What is a Domestic Violence Protective Order (DVPO)
A Domestic Violence Protective order (DVPO) (commonly called a “restraining order”) is civil in nature and provides protection from someone with whom you have or had a “personal relationship” with. In order to obtain a final domestic violence protective order, you must prove that the defendant has committed acts of domestic violence against you or your children.
How long do DVPOs last?
These orders last up to one year, but you can ask the court to extend the order for an additional two years before it expires.
What is an ex parte order?
An ex parte order is temporary, immediate protection from the abuser/stalker.
When will a judge issue an ex parte order?
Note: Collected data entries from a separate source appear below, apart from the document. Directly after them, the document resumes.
(* ===== verification/GoTime.v ===== *)
(** * GoTime: instants and the RFC 3339 text of Go's [time] package

    A [time.Time] is the number of nanoseconds since the zero [time.Time]
    (January 1 of year 1, 00:00 UTC), in UTC; [IsZero] is equality with 0.
    [format_rfc3339nano] is [Format(time.RFC3339Nano)] of such an instant, and
    [parse_utc] is [time.Parse(time.RFC3339Nano, s)] restricted to the results
    whose location is UTC (text ending in [Z]). *)
From S2P Require Import Prelude GoStrings.
From Stdlib Require Import Ascii String.
Local Open Scope Z_scope.

Abbreviation Time := Z (only parsing).
Definition IsZero (t : Time) : bool := Z.eqb t 0.

Definition second : Z := 1000000000.
Definition minute : Z := 60 * second.
Definition microsecond : Z := 1000.
Definition ns_per_day : Z := 86400 * second.

(** ** The proleptic Gregorian calendar *)

(** Days from 0001-01-01 to a date; years begin in March for the computation. *)
Definition days_from_civil (y m d : Z) : Z :=
  let y := if m <=? 2 then y - 1 else y in
  let era := y / 400 in
  let yoe := y - era * 400 in
  let doy := (153 * (if 2 <? m then m - 3 else m + 9) + 2) / 5 + d - 1 in
  let doe := yoe * 365 + yoe / 4 - yoe / 100 + doy in
  era * 146097 + doe - 306.

Definition civil_from_days (z : Z) : Z * Z * Z :=
  let z := z + 306 in
  let era := z / 146097 in
  let doe := z - era * 146097 in
  let yoe := (doe - doe / 1460 + doe / 36524 - doe / 146096) / 365 in
  let doy := doe - (365 * yoe + yoe / 4 - yoe / 100) in
  let mp := (5 * doy + 2) / 153 in
  let d := doy - (153 * mp + 2) / 5 + 1 in
  let m := if mp <? 10 then mp + 3 else mp - 9 in
  (yoe + era * 400 + (if m <=? 2 then 1 else 0), m, d).

Definition is_leap (y : Z) : bool :=
  (y mod 4 =? 0) && (negb (y mod 100 =? 0) || (y mod 400 =? 0)).

Definition days_in (m y : Z) : Z :=
  if m =? 2 then (if is_leap y then 29 else 28)
  else if (m =? 4) || (m =? 6) || (m =? 9) || (m =? 11) then 30 else 31.

Record civil := {
  c_year : Z; c_month : Z; c_day : Z; c_hour : Z; c_min : Z; c_sec : Z; c_nsec : Z }.

Definition of_civil (c : civil) : Time :=
  days_from_civil (c_year c) (c_month c) (c_day c) * ns_per_day
  + (c_hour c * 3600 + c_min c * 60 + c_sec c) * second + c_nsec c.

Definition to_civil (t : Time) : civil :=
  let '(y, m, d) := civil_from_days (t / ns_per_day) in
  let r := t mod ns_per_day in
  let s := r / second in
  {| c_year := y; c_month := m; c_day := d; c_hour := s / 3600;
     c_min := s mod 3600 / 60; c_sec := s mod 60; c_nsec := r mod second |}.

Example civil_2026 : to_civil (of_civil (Build_civil 2026 6 28 12 30 1 5)) =
  Build_civil 2026 6 28 12 30 1 5.
Proof. vm_compute. reflexivity. Qed.
Example unix_epoch : of_civil (Build_civil 1970 1 1 0 0 0 0) = 62135596800 * second.
Proof. vm_compute. reflexivity. Qed.

(** ** Formatting *)

Definition digit (n : Z) : ascii := byte_of (48 + Z.to_N n).

(** The [w] low decimal digits of [n]. *)
Fixpoint digits (w : nat) (n : Z) : list ascii :=
  match w with
  | O => []
  | S w => digits w (n / 10) ++ [digit (n mod 10)]
  end.

Fixpoint trim_zeros (l : list ascii) : list ascii :=
  match l with
  | a :: l' => if Ascii.eqb a "0" then trim_zeros l' else l
  | [] => []
  end.

(** [appendInt(year, 4)]: at least four digits, with a sign if negative. *)
Definition format_year (y : Z) : list ascii :=
  (if y <? 0 then ["-"%char] else []) ++
  (if Z.abs y <? 10000 then digits 4 (Z.abs y) else chars (itoa (Z.abs y))).

Definition format_frac (ns : Z) : list ascii :=
  if ns =? 0 then [] else "."%char :: rev (trim_zeros (rev (digits 9 ns))).

Definition format_rfc3339nano (t : Time) : string :=
  let c := to_civil t in
  of_chars (format_year (c_year c) ++ ["-"%char] ++ digits 2 (c_month c) ++ ["-"%char]
    ++ digits 2 (c_day c) ++ ["T"%char] ++ digits 2 (c_hour c) ++ [":"%char]
    ++ digits 2 (c_min c) ++ [":"%char] ++ digits 2 (c_sec c)
    ++ format_frac (c_nsec c) ++ ["Z"%char]).

(** The text [time.Time.MarshalJSON] quotes; it refuses years outside [0,9999]. *)
Definition marshal_time (t : Time) : option string :=
  let y := c_year (to_civil t) in
  if (0 <=? y) && (y <=? 9999) then Some (format_rfc3339nano t) else None.

(** [t.String()] of an instant in UTC. *)
Definition time_String (t : Time) : string :=
  let c := to_civil t in
  of_chars (format_year (c_year c) ++ ["-"%char] ++ digits 2 (c_month c) ++ ["-"%char]
    ++ digits 2 (c_day c) ++ [" "%char] ++ digits 2 (c_hour c) ++ [":"%char]
    ++ digits 2 (c_min c) ++ [":"%char] ++ digits 2 (c_sec c)
    ++ format_frac (c_nsec c) ++ chars " +0000 UTC").

Example format_2026 :
  format_rfc3339nano (of_civil (Build_civil 2026 6 28 12 3 1 50000000))
  = "2026-06-28T12:03:01.05Z"%string.
Proof. vm_compute. reflexivity. Qed.

(** ** Parsing *)

Definition digit_val (a : ascii) : Z := Z.of_N (code a) - 48.

Fixpoint atoi (acc : Z) (l : list ascii) : option Z :=
  match l with
  | [] => Some acc
  | a :: l => if is_digit a then atoi (acc * 10 + digit_val a) l else None
  end.

(** [getnum]: two digits, or one when not [fixed]. *)
Definition getnum (fixed : bool) (l : list ascii) : option (Z * list ascii) :=
  match l with
  | a :: b :: l' =>
    if negb (is_digit a) then None
    else if is_digit b then Some (digit_val a * 10 + digit_val b, l')
    else if fixed then None else Some (digit_val a, b :: l')
  | [a] => if is_digit a && negb fixed then Some (digit_val a, []) else None
  | [] => None
  end.

Definition expect (a : ascii) (l : list ascii) : option (list ascii) :=
  match l with b :: l => if Ascii.eqb a b then Some l else None | [] => None end.

Definition guarded {A} (b : bool) (k : option A) : option A := if b then k else None.

Fixpoint take_digits (l : list ascii) : list ascii :=
  match l with a :: l => if is_digit a then a :: take_digits l else [] | [] => [] end.

(** The optional fraction: a comma or period and any number of digits, of which
    nine count. *)
Definition parse_frac (l : list ascii) : option (Z * list ascii) :=
  match l with
  | a :: b :: _ =>
    if (Ascii.eqb a "." || Ascii.eqb a ",") && is_digit b then
      let ds := take_digits (tail l) in
      let kept := take 9 ds in
      n ← atoi 0 kept;
      Some (n * 10 ^ Z.of_nat (9 - Datatypes.length kept), drop (S (Datatypes.length ds)) l)
    else Some (0, l)
  | _ => Some (0, l)
  end.

(** The zone designator of [time.UTC]. A numeric offset, of zero too, gives a time
    whose [Location] is the local zone or a fixed one; every caller refuses those,
    so they are not parsed here. *)
Definition parse_zone (l : list ascii) : option (list ascii) :=
  match l with
  | "Z"%char :: l => Some l
  | _ => None
  end.

Definition parse_civil (s : string) : option civil :=
  let l := chars s in
  guarded (Nat.leb 4 (Datatypes.length l)) (
  y ← atoi 0 (take 4 l);
  l ← expect "-" (drop 4 l);
  '(mo, l) ← getnum true l;
  guarded ((1 <=? mo) && (mo <=? 12)) (
  l ← expect "-" l;
  '(d, l) ← getnum true l;
  l ← expect "T" l;
  '(h, l) ← getnum false l;
  guarded (h <? 24) (
  l ← expect ":" l;
  '(mi, l) ← getnum true l;
  guarded (mi <? 60) (
  l ← expect ":" l;
  '(sc, l) ← getnum true l;
  guarded (sc <? 60) (
  '(ns, l) ← parse_frac l;
  l ← parse_zone l;
  guarded (Nat.eqb (Datatypes.length l) 0 && (1 <=? d) && (d <=? days_in mo y)) (
  Some (Build_civil y mo d h mi sc ns))))))).

(** [time.Parse] with the test that the [Location] is [time.UTC]. *)
Definition parse_utc (s : string) : option Time := of_civil <$> parse_civil s.

(** The code's test for a canonical UTC timestamp: it parses, in UTC, and prints
    back as itself. *)
Definition canonical_utc (s : string) : bool :=
  match parse_utc s with Some t => format_rfc3339nano t == s | None => false end.

Example canonical_yes : canonical_utc "2026-06-28T12:03:01.05Z" = true.
Proof. vm_compute. reflexivity. Qed.
Example canonical_no :
  map canonical_utc ["2026-06-28T12:03:01.050Z"; "2026-02-29T12:03:01Z";
                     "2026-06-28T12:03:01+00:00"; "2026-06-28T1:03:01Z"] = [false; false; false; false].
Proof. vm_compute. reflexivity. Qed.
Example parse_lenient :
  parse_utc "2026-06-28T1:03:01,5Z" = parse_utc "2026-06-28T01:03:01.500Z".
Proof. vm_compute. reflexivity. Qed.
Example parse_zoned :
  map parse_utc ["2026-06-28T01:03:01+00:00"; "2026-06-28T01:03:01-00:00"; "2026-06-28T01:03:01+02:00"] = [None; None; None].
Proof. vm_compute. reflexivity. Qed.

(** [t.Truncate(d)]: round down to a multiple of [d] since the zero time. *)
Definition Truncate (t d : Z) : Z := t - t mod d.

(** [t.Sub(u)] saturates at the ends of the range of durations. *)
Definition Sub (t u : Time) : Z := Z.min (2 ^ 63 - 1) (Z.max (- 2 ^ 63) (t - u)).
A judge may issue an ex parte order the same day you file your complaint if the judge believes that there is a serious and immediate danger to you or your child. If the judge does not issue the ex parte order on the same day, the court must hear the request within 72 hours or by the end of the next day on which court is in session, whichever is first.
How long do ex parte orders last?
An ex parte order will last 10 days from when the order is granted (and when your full court hearing takes place) or within 7 days from the date the defendant is served, whichever is later.
Similar to DVPOS, North Carolina has something called a “no-contact” or a 50C order. This is very similar to a DVPO. The main difference is that a no-contact order is meant to protect the individual seeking the order from unwanted sexual contact or stalking from someone whom they do NOT have an intimate or familial relationship with.
Although these orders are civil in nature, the violation of an order (whether a DVPO/50B or a no-contact/50C) has criminal consequences. Violation of a DVPO is a class A1 misdemeanor. This is the most serious level of misdemeanor and can result in jail time, regardless of one’s criminal conviction record.
Domestic Violence Protective Orders in North Carolina
(Commonly referred to as “Restraining Order,” “DVPO,” or “50B”)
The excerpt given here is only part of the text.